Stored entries
(* ===== verification/CliSpec.v ===== *)
(** * The command line does what a command says

    A command printed as a line and entered is parsed back: the shell performs the
    trace runner's operation on the probe, the callee, the arguments and the
    condition it names. *)

From S2P Require Import Prelude CLib Types Reader RemoteMem Arch Threads Probes Pool SigConf SigConfSpec SigFormat Filter Symbols MapsSpec TraceRunner Cli.

(** ** Tokens *)

(** A word of a line: not empty, no blank, no line end. *)
Definition token (w : cstr) : Prop := w <> [] /\ Forall (fun c => c <> 0 /\ c <> 32 /\ c <> 10) w.

#[export] Instance token_dec w : Decision (token w).
Proof. unfold token. apply _. Defined.

Fixpoint unwords (ws : list cstr) : cstr :=
  match ws with
  | [] => []
  | [w] => w
  | w :: ws => w ++ 32 :: unwords ws
  end.

Lemma token_nul_free w : token w -> nul_free w.
Proof. intros [_ H]. eapply Forall_impl; [exact H|]. by intros c [? _]. Qed.

Lemma token_no_blank w : token w -> Forall (fun c => c <> 32) w.
Proof. intros [_ H]. eapply Forall_impl; [exact H|]. by intros c (_ & ? & _). Qed.

Lemma unwords_cons w w2 ws : unwords (w :: w2 :: ws) = w ++ 32 :: unwords (w2 :: ws).
Proof. done. Qed.

Lemma unwords_nul_free ws : Forall token ws -> nul_free (unwords ws).
Proof.
  induction 1 as [|w ws Hw Hws IH]; [constructor|]. destruct ws as [|w2 ws]; [by apply token_nul_free|].
  rewrite unwords_cons. apply Forall_app. split; [by apply token_nul_free|]. by constructor.
Qed.

Lemma strchr_at d w r : Forall (fun c => c <> d) w -> strchr (w ++ d :: r) d = Some (length w).
Proof. induction 1 as [|c w Hc _ IH]; cbn; [by rewrite Z.eqb_refl|]. rewrite (proj2 (Z.eqb_neq c d) Hc). by rewrite IH. Qed.

Lemma strchr_no d w : Forall (fun c => c <> d) w -> strchr w d = None.
Proof. induction 1 as [|c w Hc _ IH]; cbn; [done|]. rewrite (proj2 (Z.eqb_neq c d) Hc). by rewrite IH. Qed.

(** strtok at a word that a delimiter ends, and at the last one. *)
Lemma strtok_word d pre w r post :
  w <> [] -> Forall (fun c => c <> d) w -> nul_free (w ++ d :: r) ->
  strtok d (pre ++ (w ++ d :: r) ++ 0 :: post) (length pre) =
    Some (length pre, pre ++ w ++ 0 :: r ++ 0 :: post, S (length (pre ++ w))).
Proof.
  intros Hne Hw Hn. unfold strtok. rewrite cstr_at_app by done.
  assert (Hs : skip_while (Z.eqb d) (w ++ d :: r) = w ++ d :: r).
  { apply skip_while_idem. destruct w as [|c w]; [done|]. apply Forall_cons in Hw as [Hc _]. cbn. apply Z.eqb_neq. congruence. }
  rewrite Hs, Nat.sub_diag, Nat.add_0_r, strchr_at by done.
  replace (pre ++ (w ++ d :: r) ++ 0 :: post) with ((pre ++ w) ++ d :: r ++ 0 :: post) by app_eq.
  rewrite length_app. destruct (w ++ d :: r) eqn:E; [by destruct w|]. rewrite insert_at by (rewrite length_app; done).
  do 2 f_equal. f_equal. app_eq.
Qed.

Lemma strtok_last_word d pre w post :
  w <> [] -> Forall (fun c => c <> d) w -> nul_free w ->
  strtok d (pre ++ w ++ 0 :: post) (length pre) = Some (length pre, pre ++ w ++ 0 :: post, length (pre ++ w)).
Proof.
  intros Hne Hw Hn. unfold strtok. rewrite cstr_at_app by done.
  assert (Hs : skip_while (Z.eqb d) w = w).
  { apply skip_while_idem. destruct w as [|c w]; [done|]. apply Forall_cons in Hw as [Hc _]. cbn. apply Z.eqb_neq. congruence. }
  rewrite Hs, Nat.sub_diag, Nat.add_0_r, strchr_no by done. rewrite length_app. by destruct w.
Qed.

(** ** The line's state *)

(** The text strtok has still to look at. *)
Definition at_text (c : cli_t) (t : cstr) : Prop :=
  nul_free t /\ exists pre post, cl_line c = pre ++ t ++ 0 :: post /\ cl_save c = length pre.

(** The same but for the line. *)
Definition same_but_line (c c' : cli_t) : Prop := exists line save, c' = cl_set_line line save c.

Lemma same_but_line_refl c : same_but_line c c.
Proof. exists (cl_line c), (cl_save c). by destruct c. Qed.

Lemma same_but_line_trans c1 c2 c3 : same_but_line c1 c2 -> same_but_line c2 c3 -> same_but_line c1 c3.
Proof. intros (l & s & ->) (l' & s' & ->). by exists l', s'. Qed.

Lemma strtok_arg_word d c w r :
  at_text c (w ++ d :: r) -> w <> [] -> Forall (fun c => c <> d) w ->
  exists c', strtok_arg d None c = (Some w, c') /\ same_but_line c c' /\ at_text c' r.
Proof.
  intros (Hn & pre & post & Hl & Hs) Hne Hw. unfold strtok_arg. cbn [default]. rewrite Hl, Hs, strtok_word by done.
  apply Forall_app in Hn as [Hn1 Hn2]. apply Forall_cons in Hn2 as [_ Hn2]. eexists. split_and!.
  - by rewrite cstr_at_app.
  - by eexists _, _.
  - split; [done|]. exists (pre ++ w ++ [0]), post. cbn [cl_line cl_save cl_set_line]. split; [app_eq|].
    rewrite !length_app. cbn. lia.
Qed.

Lemma strtok_arg_last d c w :
  at_text c w -> w <> [] -> Forall (fun c => c <> d) w ->
  exists c', strtok_arg d None c = (Some w, c') /\ same_but_line c c' /\ at_text c' [].
Proof.
  intros (Hn & pre & post & Hl & Hs) Hne Hw. unfold strtok_arg. cbn [default]. rewrite Hl, Hs, strtok_last_word by done.
  eexists. split_and!.
  - by rewrite cstr_at_app.
  - by eexists _, _.
  - split; [constructor|]. exists (pre ++ w), post. cbn [cl_line cl_save cl_set_line]. split; [app_eq|done].
Qed.

Lemma strtok_arg_end d c :
  at_text c [] -> exists c', strtok_arg d None c = (None, c') /\ same_but_line c c' /\ at_text c' [].
Proof.
  intros (Hn & pre & post & Hl & Hs). unfold strtok_arg. cbn [default].
  assert (Hst : strtok d (cl_line c) (cl_save c) = None).
  { unfold strtok. rewrite Hl, Hs. change (pre ++ [] ++ 0 :: post) with (pre ++ [] ++ 0 :: post). by rewrite cstr_at_app. }
  rewrite Hst. eexists. split_and!; [done|by eexists _, _|]. split; [constructor|]. exists pre, post.
  cbn [cl_line cl_save cl_set_line]. split; [done|]. rewrite Hl, Hs, cstr_at_app by done. cbn. lia.
Qed.

(** The words come one by one. *)
Lemma next_arg_unwords c w ws :
  at_text c (unwords (w :: ws)) -> token w ->
  exists c', zt_next_arg None c = (Some w, c') /\ same_but_line c c' /\ at_text c' (unwords ws).
Proof.
  intros Ht Hw. unfold zt_next_arg. destruct ws as [|w2 ws].
  - apply strtok_arg_last; [done|apply Hw|by apply token_no_blank].
  - rewrite unwords_cons in Ht. apply strtok_arg_word; [done|apply Hw|by apply token_no_blank].
Qed.

Lemma next_arg_none c : at_text c (unwords []) -> exists c', zt_next_arg None c = (None, c') /\ same_but_line c c'.
Proof. intros Ht. destruct (strtok_arg_end 32 c Ht) as (c' & H1 & H2 & _). by exists c'. Qed.

(** ** Arguments of a call action *)

Definition arg_ok (a : zt_call_action_arg_t) : Prop :=
  ca_kind a = ZT_CALL_ACTION_ARG_ENTRY_ARG /\ 0 <= ca_value a < ZT_TRACE_GP_ARG_COUNT \/
  ca_kind a = ZT_CALL_ACTION_ARG_CONST /\ is_u64 (ca_value a).

#[export] Instance arg_ok_dec a : Decision (arg_ok a).
Proof. unfold arg_ok, is_u64. apply _. Defined.

Definition print_arg (a : zt_call_action_arg_t) : cstr := call_arg_text 0 a.

Lemma hex_digits_spec z :
  is_u64 z -> hexes (hex_aux 16 z []) /\ hex_aux 16 z [] <> [] /\ strto_digits 16 0 (hex_aux 16 z []) = (z, []).
Proof.
  intros Hz. unfold is_u64 in Hz. destruct (hex_aux_spec 16 z []) as (ds & E & Hd & Hs).
  { change (16 ^ Z.of_nat 16) with (2 ^ 64). lia. }
  rewrite app_nil_r in E. split_and!; [by rewrite E| |].
  { change (hex_aux 16 z []) with
      (if z <? 16 then [hex_digit (z mod 16)] else hex_aux 15 (z / 16) [hex_digit (z mod 16)]).
    destruct (z <? 16); [done|]. destruct (hex_aux_spec 15 (z / 16) [hex_digit (z mod 16)]) as (ds' & -> & _).
    - split; [apply Z.div_pos; lia|]. apply Z.div_lt_upper_bound; [lia|]. change (16 * 16 ^ Z.of_nat 15) with (2 ^ 64). lia.
    - by destruct ds'. }
  rewrite E. specialize (Hs 0 []). rewrite app_nil_r in Hs. rewrite Hs. done.
Qed.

WORK TO COMPLETE -
In the entries above, count each line that includes "Instance" and report the total with no other text.

OUTPUT -
2